==== Excerpted records
(* ===== verification/RlcLayerClaims.v ===== *)
(** * The RLC layer: theorems

    Isolation of the bearers, delivery over a UM bearer from one layer to the
    other, removal of a UE, and behaviours off the intended path. *)

From S2P Require Import Prelude HashTable Collection RlcUmEntity RlcUmReasm RlcUmTx RlcUmTop RlcUmSystem.
From S2P Require Import RlcAmEntity RlcAmRetransmit RlcTm RlcLayer RlcLayerProofs RlcLayerType RlcBearer.
Import Collection RlcTm RlcLayer RlcLayerProofs RlcLayerType RlcBearer RlcUmReasm.

Module RlcLayerClaims.

Section Claims.
Context {T : Type} `{O : CollectionOps T rlc_union_t} `{!CollectionLaws T rlc_union_t}.
Notation layer := (rlc_layer T).

(** ** Isolation *)

(** C11. Isolation of the bearers: a call of the layer that returns, whatever
    its arguments and whatever the layer holds, leaves the entity of every
    bearer it does not name as it was: those of other UEs, of the other side,
    the other bearers of the UE. The calls of MBMS channels, which name no
    bearer, change none. *)
Theorem rlc_layer_isolated (c c' : layer_ctxt) (a : call) (l l' : layer) rb srb :
  layer_ok l -> ctxt_range c -> ctxt_range c' -> 0 <= rb < 2 ^ 8 -> Forall (fun b => 0 <= fst b < 2 ^ 8) (addressed a) ->
  run_call c a l = Ok l' -> ~ (same_ue c' c /\ (rb, srb) ∈ addressed a) ->
  layer_ok l' /\ entities l' !! key_of c' rb srb = entities l !! key_of c' rb srb.
Proof.
  intros K C C' R F E N. destruct (call_only c a l l' K E) as [K' H]. split; [done|]. apply H.
  intros [(rb' & srb' & Hb & Ek)|Hb]; [|by rewrite bearer_key_bit in Hb].
  rewrite Forall_forall in F. pose proof (F _ Hb) as R'. cbn [fst] in R'.
  destruct (layer_key_inj c' c rb rb' srb srb' C' C R R' Ek) as (S & <- & <-). by apply N.
Qed.
(* ===== verification/PdcpRlc.v ===== *)
(** * PDCP over RLC UM

    The layers of both sides together: [pdcp_data_req] calls [rlc_data_req]
    with what it has made of the SDU; the RLC layers and MAC carry it
    ([RlcBearer.net_step], with any calls on other bearers); each
    [PdcpDataInd] of the receiving layer is a call of [pdcp_data_ind]. *)

From S2P Require Import Prelude HashTable Collection Osa Pdcp PdcpLayer PdcpSecurity PdcpLink PdcpSystem.
From S2P Require Import RlcUmEntity RlcUmReasm RlcUmSystem RlcLayer RlcLayerProofs RlcBearer.
Import Osa Collection Pdcp PdcpLayer PdcpSecurity PdcpLink PdcpSystem.

Module PdcpRlc.
Import RlcLayerProofs RlcBearer.

Section Stack.
Context `{AesLib} {T1 : Type} `{O1 : CollectionOps T1 pdcp_t} `{!CollectionLaws T1 pdcp_t}.
Context {T2 : Type} `{O2 : CollectionOps T2 RlcLayer.rlc_union_t} `{!CollectionLaws T2 RlcLayer.rlc_union_t}.

(** [ct], [cr]: the UE at the eNB and at the UE; [rb]: the data bearer;
    [alg] and [active]: the ciphering algorithm of the bearer and whether
    security is activated. *)
Variables (ct cr : RlcLayer.layer_ctxt) (rb : Z) (m : pdcp_transmission_mode_t) (link_gtpu : bool) (alg active : Z).

Definition pdcp_ctxt (c : RlcLayer.layer_ctxt) : protocol_ctxt_t := mk_ctxt (RlcLayer.module_id c) (RlcLayer.enb c) (RlcLayer.rnti c).
Notation cA := (pdcp_ctxt ct).
Notation cB := (pdcp_ctxt cr).
Notation kt := (RlcLayer.key_of ct rb false).
Notation kr := (RlcLayer.key_of cr rb false).

(** [s_taken]: how many of the indications PDCP has handled. *)
Record stack : Type := mk_stack {
  s_tx : pdcp_layer T1; s_net : net (T := T2); s_rx : pdcp_layer T1;
  s_taken : nat; s_sdus : list (list Z); s_handed : list (list Z)
}.

(** An SDU, and the sender's block for its PDU. *)
Definition sdu_fits (sdu block : list Z) : Prop :=
  (1 <= length sdu)%nat /\ Z.of_nat (length sdu) <= MAX_IP_PACKET_SIZE /\ Forall is_byte sdu /\ Forall is_byte block /\
  2 + cipher_room false alg active (length sdu) <= Z.of_nat (length block).

(** What follows a PDU in the receiver's block. *)
Definition slack_fits (pdu slack : list Z) : Prop :=
  Forall is_byte slack /\ cipher_room false alg active (length pdu - 2) <= Z.of_nat (length pdu - 2) + Z.of_nat (length slack).

Inductive stack_init : stack -> Prop :=
| Stack_init A B n R :
    bearer_ok cA cB false rb link_gtpu A B -> coll_map (pdcp_coll_p B) !! key_of cB rb false = Some R ->
    cipheringAlgorithm R = alg -> security_activated R = active -> net_init ct cr rb n ->
    stack_init (mk_stack A n B 0 [] []).

Inductive stack_step : stack -> stack -> Prop :=
| S_submit s c sdu block rest e e' ok A l sr mb rb' mui cf k b :
    same_ue c ct -> RlcUm.mem_block_ok (RlcLayer.entity_ctxt c) = true ->
    entities (n_tx (s_net s)) !! kt = Some (RlcLayer.U_um e) -> entities (n_rx (s_net s)) !! kr = Some (RlcLayer.U_um e') ->
    sdu_fits sdu block ->
    pdcp_data_req (s_tx s) cA false rb 0 0 sdu m (Some block) RLC_OP_STATUS_OK = Ok (ok, A, [RlcDataReq sr mb rb' mui cf k b]) ->
    RlcUmSystem.sdu_accepted (RlcUmSystem.mk_link e [] e' []) (take (Z.to_nat k) b) ->
    RlcLayer.rlc_data_req c sr mb rb' mui k b rest (n_tx (s_net s)) = Ok (RLC_OP_STATUS_OK, l) ->
    stack_step s (mk_stack A (mk_net l (n_ch (s_net s)) (n_rx (s_net s)) (n_submitted (s_net s) ++ [take (Z.to_nat k) b]))
                    (s_rx s) (s_taken s) (s_sdus s ++ [sdu]) (s_handed s))
| S_net s n' :
    net_step ct cr rb (s_net s) n' -> n_submitted n' = n_submitted (s_net s) ->
    stack_step s (mk_stack (s_tx s) n' (s_rx s) (s_taken s) (s_sdus s) (s_handed s))
| S_deliver s u sr mb rb' pdu slack ok B out :
    entities (n_rx (s_net s)) !! kr = Some u -> RlcLayer.indications u !! s_taken s = Some (RlcLayer.PdcpDataInd sr mb rb' pdu) ->
    slack_fits pdu slack ->
    pdcp_data_ind false link_gtpu true (s_rx s) cB sr mb rb' (Z.of_nat (length pdu)) (pdu ++ slack) = Ok (ok, B, out) ->
    stack_step s (mk_stack (s_tx s) (s_net s) B (S (s_taken s)) (s_sdus s) (s_handed s ++ handed (s_rx s) B out)).

Inductive stack_reach : stack -> Prop :=
| Stack_reach_init s : stack_init s -> stack_reach s
| Stack_reach_step s s' : stack_reach s -> stack_step s s' -> stack_reach s'.

(** ** The SDUs on the way *)

(** From [A], the requests that made the PDUs of [ps] lead to [A']. *)
Inductive pending : pdcp_layer T1 -> list (list Z * list Z) -> pdcp_layer T1 -> Prop :=
| pending_nil A : pending A [] A
| pending_cons A A1 A' sdu block k b ps :
    sdu_fits sdu block ->
    pdcp_data_req A cA false rb 0 0 sdu m (Some block) RLC_OP_STATUS_OK = Ok (true, A1, [RlcDataReq false false rb 0 0 k b]) ->
    pending A1 ps A' -> pending A ((sdu, take (Z.to_nat k) b) :: ps) A'.

Lemma pending_snoc A ps A' A2 sdu block k b : pending A ps A' -> sdu_fits sdu block ->
  pdcp_data_req A' cA false rb 0 0 sdu m (Some block) RLC_OP_STATUS_OK = Ok (true, A2, [RlcDataReq false false rb 0 0 k b]) ->
  pending A (ps ++ [(sdu, take (Z.to_nat k) b)]) A2.
Proof.
  induction 1 as [|A A1 A' sdu' block' k' b' ps F E P IH]; intros F2 E2; [by eapply pending_cons; [| |constructor]|].
  simpl. eapply pending_cons; eauto.
Qed.

(** The receiver's entity has the algorithms of the bearer. *)
Definition algorithms (B : pdcp_layer T1) : Prop :=
  exists R, coll_map (pdcp_coll_p B) !! key_of cB rb false = Some R /\ cipheringAlgorithm R = alg /\ security_activated R = active.

Definition stack_inv (s : stack) : Prop :=
  net_reach ct cr rb (s_net s) /\
  exists Ak ps done B', bearer_ok cA cB false rb link_gtpu Ak (s_rx s) /\ algorithms (s_rx s) /\
    pending Ak ps (s_tx s) /\ bearer_ok cA cB false rb link_gtpu (s_tx s) B' /\ algorithms B' /\
    s_sdus s = s_handed s ++ ps.*1 /\ n_submitted (s_net s) = done ++ ps.*2 /\ length done = s_taken s.

Hypothesis Ct : RlcLayerProofs.ctxt_range ct.
Hypothesis Cr : RlcLayerProofs.ctxt_range cr.
Hypothesis Rb : 0 < rb < 11.
Hypothesis Mode : m <> PDCP_TRANSMISSION_MODE_TRANSPARENT.

(** One SDU between synchronised ends, whatever follows it in the block. *)
Lemma one_sdu A B sdu block : bearer_ok cA cB false rb link_gtpu A B -> algorithms B -> sdu_fits sdu block ->
  exists A' b, let k := Z.of_nat (2 + length sdu) in
    pdcp_data_req A cA false rb 0 0 sdu m (Some block) RLC_OP_STATUS_OK = Ok (true, A', [RlcDataReq false false rb 0 0 k b]) /\
    (2 + length sdu <= length b)%nat /\
    forall slack, slack_fits (take (Z.to_nat k) b) slack ->
      exists B' out, pdcp_data_ind false link_gtpu true B cB false false rb k (take (Z.to_nat k) b ++ slack) = Ok (true, B', out) /\
        handed B B' out = [sdu] /\ bearer_ok cA cB false rb link_gtpu A' B' /\ algorithms B'.
Proof using Rb Mode.
  intros Hb (R & HR & Ea & Es) (L1 & L2 & By & Bb & Rm).
  destruct (transfer_ok cA cB false rb m link_gtpu ltac:(unfold maxDRB; lia) Mode A B R sdu block Hb HR L1 L2 By Bb ltac:(rewrite Ea, Es; exact Rm))
    as (A' & b & E & Hl & Hd). cbn [header_len tailer_len] in *. rewrite Nat.add_0_r in *. exists A', b. split; [exact E|]. split; [done|].
  rewrite Nat2Z.id. intros slack [Bs Rs]. rewrite length_take in Rs. replace (_ `min` _ - 2)%nat with (length sdu) in Rs by lia.
  destruct (Hd slack Bs ltac:(rewrite Ea, Es; cbn [tailer_len]; lia)) as (B' & out & R' & E' & Hh & Hb' & HR' & Ec). exists B', out. split_and!; try done.
  { by rewrite Nat.add_0_r in E'. }
  exists R'. split; [done|]. injection Ec as _ E2 _ _ _ _ E7 _ _. by rewrite E2, E7.
Qed.

Lemma same_algorithms B B' : algorithms B -> coll_map (pdcp_coll_p B') = coll_map (pdcp_coll_p B) -> algorithms B'.
Proof using Type. intros (R & E & Al) M. exists R. by rewrite M. Qed.

Lemma init_stack s : stack_init s -> stack_inv s.
Proof using Type.
  intros [A B n R Hb HR Ha Hs Hn]. split; [by apply Net_reach_init|].
  assert (algorithms B) by (exists R; done).
  exists A, [], [], B. cbn [s_tx s_rx s_sdus s_handed s_net s_taken]. split_and!; try done; [constructor|].
  by destruct Hn.
Qed.

Lemma room_slack pdu : exists slack, slack_fits pdu slack.
Proof using Type.
  exists (replicate (Z.to_nat (cipher_room false alg active (length pdu - 2))) 0). split; [by apply Forall_replicate|]. rewrite length_replicate. lia.
Qed.

(** What the receiver's layer indicates. *)
Lemma net_indications n u i x : net_reach ct cr rb n -> entities (n_rx n) !! kr = Some u -> RlcLayer.indications u !! i = Some x ->
  exists pdu, x = RlcLayer.PdcpDataInd false false rb pdu /\ n_submitted n !! i = Some pdu.
Proof using Ct Cr Rb.
  intros Hn E L. destruct (reach_bearer ct cr rb Ct Cr ltac:(lia) n Hn) as (e & e' & _ & _ & _ & M & Lk & B & _).
  rewrite E in M. injection M as ->. rewrite (bearer_indications e' rb B) in L.
  destruct (RlcUmSystem.link_prefix _ Lk) as [P _]. cbn [RlcUmSystem.l_rx RlcUmSystem.l_submitted] in P.
  apply list_lookup_fmap_Some in L as (pdu & -> & L). exists pdu. split; [done|]. by eapply prefix_lookup_Some.
Qed.

(** The next request: what PDCP makes of the SDU, and what it leads to when
    RLC has taken it. *)
Lemma next_request s sdu block : stack_inv s -> sdu_fits sdu block ->
  exists A b, let k := (2 + length sdu)%nat in
    pdcp_data_req (s_tx s) cA false rb 0 0 sdu m (Some block) RLC_OP_STATUS_OK = Ok (true, A, [RlcDataReq false false rb 0 0 (Z.of_nat k) b]) /\
    (k <= length b)%nat /\
    forall n', net_reach ct cr rb n' -> n_submitted n' = n_submitted (s_net s) ++ [take k b] ->
      stack_inv (mk_stack A n' (s_rx s) (s_taken s) (s_sdus s ++ [sdu]) (s_handed s)).
Proof using Rb Mode.
  intros (N & Ak & ps & dn & B' & Hk & Al & P & Hv & Alv & Es & En & Ed) F.
  destruct (one_sdu (s_tx s) B' sdu block Hv Alv F) as (A & b & E & Hb & Hd). cbv zeta in *. rewrite Nat2Z.id in Hd.
  destruct (room_slack (take (2 + length sdu) b)) as (slack & Fs). destruct (Hd slack Fs) as (B2 & out & _ & _ & Hv2 & Alv2).
  exists A, b. split; [exact E|]. split; [done|]. intros n' N' Hs. split; [exact N'|].
  exists Ak, (ps ++ [(sdu, take (2 + length sdu) b)]), dn, B2. cbn [s_tx s_net s_rx s_taken s_sdus s_handed].
  rewrite Hs, !fmap_app, Es, En, <- !app_assoc. split_and!; try done.
  pose proof (pending_snoc Ak ps (s_tx s) A sdu block (Z.of_nat (2 + length sdu)) b P F E) as Q. by rewrite Nat2Z.id in Q.
Qed.

(** The next indication: the PDU of the next SDU, which PDCP hands over. *)
Lemma next_indication s u x : stack_inv s -> entities (n_rx (s_net s)) !! kr = Some u -> RlcLayer.indications u !! s_taken s = Some x ->
  exists pdu sdu, x = RlcLayer.PdcpDataInd false false rb pdu /\
    forall slack, slack_fits pdu slack ->
      exists B out, pdcp_data_ind false link_gtpu true (s_rx s) cB false false rb (Z.of_nat (length pdu)) (pdu ++ slack) = Ok (true, B, out) /\
        handed (s_rx s) B out = [sdu] /\
        stack_inv (mk_stack (s_tx s) (s_net s) B (S (s_taken s)) (s_sdus s) (s_handed s ++ [sdu])).
Proof using Ct Cr Rb Mode.
  intros (N & Ak & ps & dn & B' & Hk & Al & P & Hv & Alv & Es & En & Ed) E L.
  destruct (net_indications _ _ _ _ N E L) as (pdu & -> & Lp).
  rewrite En, <- Ed in Lp. rewrite lookup_app_r, Nat.sub_diag in Lp by done.
  destruct P as [|Ak A1 A' sdu block k b ps Fs Er P]; [done|]. cbn [fmap list_fmap fst snd] in *. injection Lp as <-.
  destruct (one_sdu Ak (s_rx s) sdu block Hk Al Fs) as (A2 & b2 & E2 & Hb & Hd). cbv zeta in *. rewrite E2 in Er.
  assert (A1 = A2 /\ k = Z.of_nat (2 + length sdu) /\ b = b2) as (-> & -> & ->) by (split_and!; congruence).
  exists (take (Z.to_nat (Z.of_nat (2 + length sdu))) b2), sdu. split; [done|]. intros slack F.
  destruct (Hd slack F) as (B2 & out2 & E3 & Hh & Hb2 & Al2). exists B2, out2.
  split; [rewrite <- E3; do 2 f_equal; rewrite Nat2Z.id, length_take; lia|]. split; [done|]. split; [done|].
  exists A2, ps, (dn ++ [take (Z.to_nat (Z.of_nat (2 + length sdu))) b2]), B'. cbn [s_tx s_net s_rx s_taken s_sdus s_handed].
  rewrite Es, En, length_app, <- !app_assoc. cbn [length app]. split_and!; try done. lia.
Qed.

Lemma step_stack s s' : stack_inv s -> stack_step s s' -> stack_inv s'.
Proof using Ct Cr Rb Mode.
  intros I St.
  destruct St as [s c sdu block rest e e' ok A l sr mb rb' mui cf k b Sc Hm E E' F Er Ac El|s n' Hn Hs|s u sr mb rb' pdu slack ok B out E L F Ei].
  - destruct (next_request s sdu block I F) as (A2 & b2 & E2 & Hb & Hd). cbv zeta in *. rewrite E2 in Er. set (n := (2 + length sdu)%nat) in *.
    assert (A = A2 /\ b = b2 /\ k = Z.of_nat n /\ sr = false /\ mb = false /\ rb' = rb /\ mui = 0) as (-> & -> & -> & -> & -> & -> & ->)
      by (split_and!; congruence).
    rewrite Nat2Z.id in *. apply Hd; [|done]. apply (Net_reach_step _ _ _ _ _ (proj1 I)).
    rewrite <- (take_drop n b2) in El. replace (Z.of_nat n) with (Z.of_nat (length (take n b2))) in El by (rewrite length_take; lia).
    by eapply (N_submit _ _ _ (s_net s) c 0 _ (drop n b2) rest).
  - destruct I as (N & Ak & ps & dn & B' & I). split; [by eapply Net_reach_step|]. exists Ak, ps, dn, B'.
    cbn [s_tx s_net s_rx s_taken s_sdus s_handed]. by rewrite Hs.
  - destruct (next_indication s u _ I E L) as (pdu' & sdu & Ex & Hd). injection Ex as -> -> -> ->.
    destruct (Hd slack F) as (B2 & out2 & E3 & Hh & I2). rewrite E3 in Ei. injection Ei as <- <- <-. by rewrite Hh.
Qed.

Lemma reach_stack s : stack_reach s -> stack_inv s.
Proof using Ct Cr Rb Mode. induction 1; [by apply init_stack|by eapply step_stack]. Qed.

End Stack.

End PdcpRlc.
========
Your answer must be the lines above from the one containing "exists pdu sdu, x" to the one containing "En & Ed) E L.", both included, restated word for word.

(Task solution):
  exists pdu sdu, x = RlcLayer.PdcpDataInd false false rb pdu /\
    forall slack, slack_fits pdu slack ->
      exists B out, pdcp_data_ind false link_gtpu true (s_rx s) cB false false rb (Z.of_nat (length pdu)) (pdu ++ slack) = Ok (true, B, out) /\
        handed (s_rx s) B out = [sdu] /\
        stack_inv (mk_stack (s_tx s) (s_net s) B (S (s_taken s)) (s_sdus s) (s_handed s ++ [sdu])).
Proof using Ct Cr Rb Mode.
  intros (N & Ak & ps & dn & B' & Hk & Al & P & Hv & Alv & Es & En & Ed) E L.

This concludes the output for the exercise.